** Task description **
Among the entries below, one line contains "(** [action_delete_habit], for" and another contains "(** The new". Transcribe those two lines and every line between them, exactly.

========================================================================

(** Three bytes: U+1680 (E1 9A 80), U+2000 to U+200A (E2 80 80 to E2 80
    8A), U+2028 and U+2029 (E2 80 A8, E2 80 A9), U+202F (E2 80 AF),
    U+205F (E2 81 9F) and U+3000 (E3 80 80). *)
Definition space3 (a b c : ascii) : bool :=
  let l := N_of_ascii a in
  let m := N_of_ascii b in
  let n := N_of_ascii c in
  (((l =? 225) && (m =? 154) && (n =? 128))
   || ((l =? 226) && (m =? 128)
       && (((128 <=? n) && (n <=? 138)) || (n =? 168) || (n =? 169) || (n =? 175)))
   || ((l =? 226) && (m =? 129) && (n =? 159))
   || ((l =? 227) && (m =? 128) && (n =? 128)))%N.

(** Drops from the head of [s] the characters recognised by [t1] (one
    byte), [t2] (two bytes) and [t3] (three bytes), until none is left
    there. *)
Fixpoint drop_chars (t1 : ascii → bool) (t2 : ascii → ascii → bool)
    (t3 : ascii → ascii → ascii → bool) (s : string) : string :=
  match s with
  | String a s1 =>
      if t1 a then drop_chars t1 t2 t3 s1
      else
        match s1 with
        | String b s2 =>
            if t2 a b then drop_chars t1 t2 t3 s2
            else
              match s2 with
              | String c s3 => if t3 a b c then drop_chars t1 t2 t3 s3 else s
              | EmptyString => s
              end
        | EmptyString => s
        end
  | EmptyString => EmptyString
  end.

(** [s.lstrip()] *)
Definition lstrip (s : string) : string := drop_chars space1 space2 space3 s.

(** [s.rstrip()]: on the reversed bytes the last byte of a character comes
    first. *)
Definition rstrip (s : string) : string :=
  String.rev (drop_chars space1 (λ b a, space2 a b) (λ c b a, space3 a b c)
                         (String.rev s)).

(** [s.strip()] *)
Definition strip (s : string) : string := rstrip (lstrip s).

(** [s.split(",")]: the loop state is the piece being read, reversed. *)
Fixpoint split_go (sep : ascii) (cur : string) (s : string) : list string :=
  match s with
  | EmptyString => [String.rev cur]
  | String c s' =>
      if bool_decide (c = sep) then String.rev cur :: split_go sep EmptyString s'
      else split_go sep (String c cur) s'
  end.

Definition split (sep : ascii) (s : string) : list string :=
  split_go sep EmptyString s.

(** [sep.join(l)] *)
Fixpoint join (sep : string) (l : list string) : string :=
  match l with
  | [] => ""
  | [x] => x
  | x :: l' => x +:+ sep +:+ join sep l'
  end.

(** Truthiness of a [str]: the empty string is falsy. *)
Definition truthy (s : string) : bool :=
  match s with EmptyString => false | _ => true end.

(** [s or d] *)
Definition or_else (s d : string) : string := if truthy s then s else d.

End PyStr.

(** ** Data model *)

(** [class Habit] and the dicts of [habits.json]. *)
Record Habit := mkHabit {
  h_id : Z;
  h_title : string;
  h_tags : list string;
  h_type : string;
  h_active : bool
}.

(** The [val] of an entry record: [true | str]. *)
Inductive Val :=
  | VTrue
  | VStr (s : string).

(** One record of [entries.json]: [{"id":1,"ts":"..","val": true|str}]. *)
Record Entry := mkEntry {
  r_id : Z;
  r_ts : string;
  r_val : Val
}.

Global Instance Habit_eq_dec : EqDecision Habit.
Proof. solve_decision. Defined.
Global Instance Val_eq_dec : EqDecision Val.
Proof. solve_decision. Defined.
Global Instance Entry_eq_dec : EqDecision Entry.
Proof. solve_decision. Defined.

(** [r.get("val") is True] *)
Definition val_is_true (r : Entry) : bool :=
  match r_val r with VTrue => true | VStr _ => false end.

(** [isinstance(r.get("val"), str)] *)
Definition val_is_str (r : Entry) : bool :=
  match r_val r with VTrue => false | VStr _ => true end.

(** [h.get("type","check") == "check"] *)
Definition is_check (h : Habit) : bool := bool_decide (h_type h = "check").

(** The state of [HabitTUI]: the two documents, the current day and the
    tag filter.  [entries_json] is [None] while the dict has no ["days"]
    key. *)
Record HabitTUI := mkTUI {
  habits_json : list Habit;
  entries_json : option (gmap string (list Entry));
  current_date : string;
  filter_tag : option string
}.

(** [self.day_key()] *)
Definition day_key (s : HabitTUI) : string := current_date s.

(** [self.entries_json.get("days", {})] *)
Definition get_days (e : option (gmap string (list Entry))) : gmap string (list Entry) :=
  default ∅ e.

(** [self.entries_json.get("days", {}).get(dkey, [])] *)
Definition day_entries (e : option (gmap string (list Entry))) (dkey : string) : list Entry :=
  default [] (get_days e !! dkey).

(** [THEMES] *)
Definition THEMES : list string :=
  ["수면·환경"; "몸·에너지"; "정신·태도"; "사회·관계"; "재정·소비"; "창의·학습"; "정체성·자기표현"].

(** ** Store.next_id *)

(** [max(ids)] for a list with first element [x]. *)
Definition py_max (x : Z) (l : list Z) : Z := foldl Z.max x l.

(** [Store.next_id]: [ids = [x["id"] for x in habits["habits"]]],
    [(max(ids) + 1) if ids else 1]. *)
Definition next_id (habits : list Habit) : Z :=
  let ids := map h_id habits in
  match ids with
  | [] => 1
  | x :: l => py_max x l + 1
  end.

(** ** HabitTUI helpers *)

Definition with_habits (s : HabitTUI) (habits : list Habit) : HabitTUI :=
  mkTUI habits (entries_json s) (current_date s) (filter_tag s).

Definition with_entries (s : HabitTUI) (e : option (gmap string (list Entry))) : HabitTUI :=
  mkTUI (habits_json s) e (current_date s) (filter_tag s).

Definition with_filter (s : HabitTUI) (t : option string) : HabitTUI :=
  mkTUI (habits_json s) (entries_json s) (current_date s) t.

(** [today_done_ids]: the loop adds [r["id"]] to the set [done] when
    [r.get("val") is True or isinstance(r.get("val"), str)]. *)
Definition today_done_ids (s : HabitTUI) : gset Z :=
  let arr := day_entries (entries_json s) (day_key s) in
  foldl (λ done r, if val_is_true r || val_is_str r then {[r_id r]} ∪ done else done)
        ∅ arr.

(** [sorted(habits, key=lambda x: x["id"])]: a stable sort, written as a
    stable insertion sort. *)
Fixpoint insert_by_id (h : Habit) (l : list Habit) : list Habit :=
  match l with
  | [] => [h]
  | y :: l' => if decide (h_id h ≤ h_id y) then h :: l else y :: insert_by_id h l'
  end.

Definition sorted_by_id (l : list Habit) : list Habit := foldr insert_by_id [] l.

(** One row of the table: the five cells and the [key] of [add_row]. *)
Record Row := mkRow {
  row_mark : string;
  row_id : string;
  row_type : string;
  row_title : string;
  row_tags : string;
  row_key : Z
}.

Definition CHECKED : string := "✅".
Definition UNCHECKED : string := "□".

(** [self.filter_tag and self.filter_tag not in (h.get("tags") or [])] *)
Definition filtered_out (ft : option string) (h : Habit) : bool :=
  match ft with
  | None => false
  | Some t => PyStr.truthy t && negb (bool_decide (t ∈ h_tags h))
  end.

(** The body of the loop of [refresh_table]. *)
Definition refresh_step (done : gset Z) (ft : option string)
    (rows : list Row) (h : Habit) : list Row :=
  if negb (h_active h) then rows
  else if filtered_out ft h then rows
  else
    let mark := if bool_decide (h_id h ∈ done) then CHECKED else UNCHECKED in
    rows ++ [mkRow mark (pretty (h_id h)) (h_type h) (h_title h)
                   (PyStr.join "," (h_tags h)) (h_id h)].

(** [refresh_table]: the rows handed to the table (the status line is
    rendering only). *)
Definition refresh_table (s : HabitTUI) : list Row :=
  foldl (refresh_step (today_done_ids s) (filter_tag s)) []
        (sorted_by_id (habits_json s)).

(** ** Actions *)

(** [next((x for x in habits if x["id"]==hid), None)] *)
Definition find_habit (hid : Z) (habits : list Habit) : option Habit :=
  List.find (λ x, bool_decide (h_id x = hid)) habits.

(** [entries_json.setdefault("days", {}).setdefault(dkey, [])]: the value
    under ["days"] afterwards. *)
Definition setdefault_day (e : option (gmap string (list Entry))) (dkey : string)
    : gmap string (list Entry) :=
  let days := get_days e in
  match days !! dkey with
  | Some _ => days
  | None => <[dkey := []]> days
  end.

(** [arr.remove(ex)]: drops the first element equal to [ex].  (Python raises
    [ValueError] when there is none; the only call passes an element of
    [arr].) *)
Fixpoint py_remove (ex : Entry) (arr : list Entry) : list Entry :=
  match arr with
  | [] => []
  | y :: arr' => if decide (y = ex) then arr' else y :: py_remove ex arr'
  end.

(** [r["id"]==hid and r.get("val") is True] *)
Definition checked_by (hid : Z) (r : Entry) : bool :=
  bool_decide (r_id r = hid) && val_is_true r.

(** The check branch of [action_toggle_check] on the list of the day. *)
Definition toggle_arr (now : string) (hid : Z) (arr : list Entry) : list Entry :=
  match List.find (checked_by hid) arr with
  | Some ex => py_remove ex arr
  | None => arr ++ [mkEntry hid now VTrue]
  end.

(** [action_toggle_check], for the row with ID [hid] under the cursor.  The
    second component is the habit the [LogInputScreen] is built for, when
    the habit found is not of type check and the method ends with the call
    of [push_screen]; what Textual does with that call is not part of the
    embedding. *)
Definition action_toggle_check (now : string) (hid : Z) (s : HabitTUI)
    : HabitTUI * option Habit :=
  match find_habit hid (habits_json s) with
  | None => (s, None)
  | Some habit =>
      let dkey := day_key s in
      let days := setdefault_day (entries_json s) dkey in
      if is_check habit then
        let arr := default [] (days !! dkey) in
        (with_entries s (Some (<[dkey := toggle_arr now hid arr]> days)), None)
      else
        (with_entries s (Some days), Some habit)
  end.

(** [action_delete_habit], for the row with ID [hid] under the cursor. *)
Definition delete_day (hid : Z) (days : gmap string (list Entry))
    (item : string * list Entry) : gmap string (list Entry) :=
  <[item.1 := filter (λ r, r_id r ≠ hid) item.2]> days.

Definition action_delete_habit (hid : Z) (s : HabitTUI) : HabitTUI :=
  let habits := filter (λ x, h_id x ≠ hid) (habits_json s) in
  let entries :=
    match entries_json s with
    | None => None
    | Some days => Some (foldl (delete_day hid) days (map_to_list days))
    end in
  mkTUI habits entries (current_date s) (filter_tag s).

(** [THEMES.index(tag) if tag in THEMES else -1] *)
Definition index_or_minus1 (themes : list string) (tag : string) : Z :=
  match list_find (λ t, t = tag) themes with
  | Some (i, _) => Z.of_nat i
  | None => -1
  end.

(** The new value of [filter_tag] in [action_toggle_filter], over a theme
    list [themes].  The outer [None] is the [IndexError] of a subscript out
    of range. *)
Definition cycle_filter (themes : list string) (tag : option string)
    : option (option string) :=
  match tag with
  | None => Some <$> themes !! 0%nat
  | Some t =>
      let idx := index_or_minus1 themes t in
      if decide (0 ≤ idx)
      then Some <$> themes !! Z.to_nat ((idx + 1) `mod` Z.of_nat (length themes))
      else Some None
  end.

(** [action_toggle_filter]; [THEMES] is not empty, so no subscript fails. *)
Definition action_toggle_filter (s : HabitTUI) : HabitTUI :=
  match cycle_filter THEMES (filter_tag s) with
  | Some t => with_filter s t
  | None => s
  end.

(** ** The report *)

(** The lines of the report, before they are formatted. *)
Inductive Line :=
  | Header (dkey : string)
  | CheckLine (id : Z) (title : string)
  | LogLine (id : Z) (title val ts : string).

(** The f-strings of [action_show_report]. *)
Definition render (l : Line) : string :=
  match l with
  | Header dkey => "[b]Report " +:+ dkey +:+ "[/b]"
  | CheckLine id title => "- [x] #" +:+ pretty id +:+ " " +:+ title
  | LogLine id title val ts =>
      "- #" +:+ pretty id +:+ " " +:+ title +:+ " — " +:+ val +:+ " (" +:+ ts +:+ ")"
  end.

(** The habit id a line is about. *)
Definition line_id (l : Line) : option Z :=
  match l with
  | Header _ => None
  | CheckLine id _ => Some id
  | LogLine id _ _ _ => Some id
  end.

(** [by_id.setdefault(r["id"], []).append(r)] over [arr]. *)
Definition group_by_id (arr : list Entry) : gmap Z (list Entry) :=
  foldl (λ by_id r, <[r_id r := default [] (by_id !! r_id r) ++ [r]]> by_id) ∅ arr.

========================================================================

** Task solution **
(** [action_delete_habit], for the row with ID [hid] under the cursor. *)
Definition delete_day (hid : Z) (days : gmap string (list Entry))
    (item : string * list Entry) : gmap string (list Entry) :=
  <[item.1 := filter (λ r, r_id r ≠ hid) item.2]> days.

Definition action_delete_habit (hid : Z) (s : HabitTUI) : HabitTUI :=
  let habits := filter (λ x, h_id x ≠ hid) (habits_json s) in
  let entries :=
    match entries_json s with
    | None => None
    | Some days => Some (foldl (delete_day hid) days (map_to_list days))
    end in
  mkTUI habits entries (current_date s) (filter_tag s).

(** [THEMES.index(tag) if tag in THEMES else -1] *)
Definition index_or_minus1 (themes : list string) (tag : string) : Z :=
  match list_find (λ t, t = tag) themes with
  | Some (i, _) => Z.of_nat i
  | None => -1
  end.

(** The new value of [filter_tag] in [action_toggle_filter], over a theme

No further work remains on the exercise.